Muslim empires, states and emirates have had their share of political differences and power rivalries. But the social imagination that united Muslim communities from the Balkans and Africa to the Middle East and Southeast Asia has always remained strong. Sharing the same intellectual and spiritual outlook was the greatest strength of the ummah. What united the Muslim world mentally and spiritually transcended political, ethnic and sectarian differences. The Muslim world needs to recover this spirit today.
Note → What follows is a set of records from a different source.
(** [os.makedirs] of a path under a regular file fails, and not as if
    the directory existed. *)
Lemma makedirs_under_file (base : string) (content : list byte)
    (q : list string) (w : world) :
  wf_disk (disk w) ->
  anchored base = true ->
  stat (disk w) base = Some (File content) ->
  q <> [] ->
  forallb is_segment q = true ->
  exists e,
    os.makedirs (os_path.join base q) w = (w, Raise e)
    /\ is_OSError e = true /\ e <> FileExistsError.
Proof.
  intros Hwf Hbase Hfile.
  induction q as [|k q IH] using rev_ind; [done |]. intros _ Hp.
  pose proof Hp as Hp'. rewrite forallb_app in Hp'.
  apply andb_true_iff in Hp' as [Hq Hk]. cbn [forallb] in Hk.
  rewrite andb_true_r in Hk.
  pose proof (nothing_under_file base content (disk w) Hwf Hbase Hfile
                (q ++ [k]) ltac:(by destruct q) Hp) as Hnone.
  assert (Hnd : is_directory (disk w) (os_path.join base (q ++ [k])) = false).
  { unfold is_directory.
    by rewrite stat_join, Hnone by (done || by destruct q). }
  rewrite makedirs_unfold, split_join_snoc by done.
  assert (Hkn : Str.nonempty k = true)
    by by apply nonempty_true, is_segment_nonempty.
  rewrite Hkn.
  destruct (decide (q = [])) as [-> | Hne].
  - change (os_path.join base []) with base.
    unfold present at 1. rewrite Hfile. rewrite andb_false_r.
    destruct (mkdir_exist_ok_refused (os_path.join base ([] ++ [k])) w
                NotADirectoryError Hnd) as [-> | ->].
    + destruct (join_segments_shape base ([] ++ [k]) ltac:(done) Hp)
        as (-> & _).
      cbn [negb]. unfold parent_error, os_path.dirname.
      rewrite split_join_snoc by done. cbn [fst].
      change (os_path.join base []) with base. rewrite Hfile.
      by destruct (file_not_root base content (disk w) Hbase Hfile) as [-> _].
    + by exists NotADirectoryError.
    + by exists OSError.
  - destruct (IH Hne Hq) as (e & Hrun & Hos & Hfe).
    destruct (join_segments_shape base q Hne Hq) as (Hn & _).
    rewrite Hn. unfold present. rewrite stat_join by done.
    rewrite (nothing_under_file base content (disk w)) by done.
    rewrite Hkn. cbn [andb negb]. unfold bind, try_except. rewrite Hrun.
    exists e. by destruct e.
Qed.

(** [os.makedirs] of a regular file fails. *)
Lemma makedirs_file (base : string) (content : list byte) (w : world) :
  wf_disk (disk w) ->
  anchored base = true ->
  stat (disk w) base = Some (File content) ->
  exists e, os.makedirs base w = (w, Raise e) /\ is_OSError e = true.
Proof.
  intros Hwf Hbase Hfile.
  destruct (file_not_root base content (disk w) Hbase Hfile) as [Hn He].
  pose proof (file_lookup base content (disk w) Hfile) as Hl.
  destruct (Hwf _ _ Hl) as [_ Hpar].
  assert (Hnd : is_directory (disk w) base = false)
    by (unfold is_directory; by rewrite Hfile).
  assert (Hrun : os.mkdir_exist_ok base w = (w, Raise FileExistsError)
                 \/ os.mkdir_exist_ok base w = (w, Raise OSError)).
  { apply mkdir_exist_ok_refused; [done |].
    rewrite Hn, Hpar. unfold present. by rewrite Hfile. }
  rewrite makedirs_unfold.
  pose proof (split_tail_nonempty base Hn He) as Ht.
  apply parent_error_is_directory in Hpar. unfold os_path.dirname in Hpar.
  destruct (os_path.split base) as [h1 t1]. cbn [fst snd] in *.
  rewrite Ht.
  assert (Hc : Str.nonempty h1 && Str.nonempty t1
               && negb (present (disk w) h1) = false).
  { destruct Hpar as [-> | Hd]; [done |].
    rewrite (is_directory_present _ _ Hd). by rewrite andb_false_r. }
  rewrite Hc. destruct Hrun as [-> | ->]; eauto.
Qed.

(** ** Keys that are absolute paths *)

(** [os.path.join] forgets what stands before an absolute segment. *)
Lemma join_absolute (root : string) (p q : list string) (k : string) :
  Str.startswith os_path.sep k = true ->
  os_path.join root (p ++ k :: q) = os_path.join k q.
Proof.
  intros Hk. rewrite join_app. unfold os_path.join at 1. cbn [fold_left].
  unfold os_path.join_step at 2. by rewrite Hk.
Qed.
The intellectual outlook and social imagination of traditional Muslim societies was rooted in divine unity, justice and virtue. It was also based on divine love and love for each other because God is infinitely merciful and forgiving. Human beings have to love God, the natural world and other human beings as part of their faith. The world has been given to human beings as a ‘trust’ (amanah) and one is expected to take care of it. This worldview also advocated the contingency and transitoriness of the world. The “world” in which we live does not stand on its own; it is not a self-sufficient substance. It exists to serve a purpose and that is to allow finite human beings to establish faith, justice and virtue in this world. Only our good deeds can measure our humanity.